As it turns out, even despite whatever the ongoing situation is, the Setagaya Public Theatre decided to go ahead with it, so I went out to Sangenjaya, masked up. Had my temperature taken at the entrance, used the hand sanitizer, and found my seat. There were empty seats in between every two audience members, and while I certainly don’t know the air exchange rate of the A/C system, fingers crossed let’s hope they were doing their due diligence to make sure the full amount of air in the room was being replaced at least X times per hour. We were also strongly discouraged from talking, even before the performance began, so really the only people projecting loud voices (and therefore risking spewing droplets in a significant way into the room) were the actors, and they were all wearing Noh masks, for whatever that might happen to be worth.
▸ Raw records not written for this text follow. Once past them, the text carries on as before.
(** When the disposition cannot be computed (a critical channel binding is
    requested and no candidate supports channel bindings), [Start] fails
    with [ErrNoMech]; no candidate would pass under the disposition must. *)
Lemma supportsChannelBindings_false (l : list string) :
  sasl.supportsChannelBindings mechs l = false ->
  forall name, In name l ->
    spec.hasBit (common.MechProps.Fearures (registry.Properties mechs name)) 6 = false.
Proof.
  induction l as [|mech rest IH]; intros Hsup name Hin; [destruct Hin|].
  cbn in Hsup. change common.FeatChannelBindings with (2 ^ 6) in Hsup.
  rewrite flag_set in Hsup by lia.
  destruct (spec.hasBit (common.MechProps.Fearures (registry.Properties mechs mech)) 6)
    eqn:Hbit; [discriminate|].
  destruct Hin as [<-|Hin]; [exact Hbit | apply IH; assumption].
Qed.

Lemma Start_disposition_error (c : sasl.SaslClient.t M) (d : sasl.channelBindingDisposition)
    (err : common.error) :
  sasl.SaslClient.channelBindingDisposition mechs c = (d, Some err) ->
  sasl.SaslClient.Start mechs c
  = Ok (sasl.SaslClient.set_mech c None, (None, Some common.ErrNoMech))
  /\ forall name, In name (sasl.SaslClient.mechList c) ->
       ~ spec.passesFilters c sasl.channelBindingDispMust (registry.Properties mechs name).
Proof.
  intros Hdisp. split.
  - unfold sasl.SaslClient.Start.
    change (sasl.SaslClient.channelBindingDisposition mechs (sasl.SaslClient.set_mech c None))
      with (sasl.SaslClient.channelBindingDisposition mechs c).
    rewrite Hdisp. cbv zeta. f_equal. f_equal. f_equal. f_equal.
    unfold sasl.SaslClient.channelBindingDisposition in Hdisp.
    destruct (sasl.SaslClient.channelBindings c) as [cb|]; [|discriminate].
    destruct (0 <? length (sasl.SaslClient.mechList c))%nat;
      [destruct (negb _ && _)|destruct (common.ChannelBinding.Critical cb)];
      congruence.
  - intros name Hin (_ & _ & Hcb & _).
    unfold sasl.SaslClient.channelBindingDisposition in Hdisp.
    destruct (sasl.SaslClient.channelBindings c) as [cb|]; [|discriminate].
    destruct (0 <? length (sasl.SaslClient.mechList c))%nat;
      [|destruct (common.ChannelBinding.Critical cb); discriminate].
    destruct (sasl.supportsChannelBindings mechs (sasl.SaslClient.mechList c)) eqn:Hsup;
      [discriminate|].
    rewrite (supportsChannelBindings_false _ Hsup name Hin) in Hcb.
    specialize (Hcb eq_refl). discriminate.
Qed.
But, let’s get on to the show. Let’s see. Where to even begin. I haven’t seen Ghost in the Shell, the 1995 anime film, in many years, though I’ve seen it multiple times in the past. I’ve never read the manga, I’ve only seen a few episodes of any of the series, and I certainly haven’t seen the live-action version that was so controversial a few years back. I don’t really recall the plot that well, but I definitely remember the themes and the general feel and aesthetic of the anime film.
One section of the utaibon for this performance.
As soon as I sat down, while we were waiting for the performance to start, I took the time to read through the utaibon (or daihon, the script of the play). I’m grateful they provided this – since the spoken (chanted) lines in Noh are chanted very slowly and stylistically, and since they are in a (somewhat) classical form of the language, trying to understand what’s being said (and therefore what’s going on) in any given scene is not nearly as easy as when watching, say, a more modern theatre production, or TV or movies in regular spoken modern Japanese. So, reading this through gave me an idea, ahead of time, of what was supposed to be happening in each scene. It’s also just a really cool touch that they included this, making the latter half of the program look almost just like an utaibon you would have for any more fully traditional Noh play; it’s quite common in my limited experience, I think, for those in the audience to bring their own utaibon with them and sort of read along as they watch Noh.
Even having read it, I can’t say that I actually understood the full plot of the play, or actually what happened in this or that part… but, overall, I think my impression is that Major Kusanagi – the main character of the original anime film – has disappeared from the physical world, and her (former) partner Batô has gone looking for her in “the sea of information” – the digital realm. While I do wish that I had understood the plot a bit more thoroughly, at the same time I think it’s less important than the performance / aesthetic, and the themes involved.
Initially, I had thought it a real curiosity, an oddity, that they would choose to do a Ghost in the Shell Noh, of all things. Combining something so highly technological, with not only themes of artificial intelligence and cybernetics and so forth but with high-tech digitalized aesthetics, with the wholly traditional world of Noh. But, actually, it works quite well. Aesthetically or stylistically, it’s an interesting juxtaposition; and if you can do a Noh about Hiroshima or about Elvis, and if you can do a Kabuki about zombies or One Piece or Star Wars, then you can do anything; it’s just a matter of getting it right; doing it well.
Promotional image for the play, showing Kusanagi Motoko (bottom left), her partner Batô, and the Puppet Master in white.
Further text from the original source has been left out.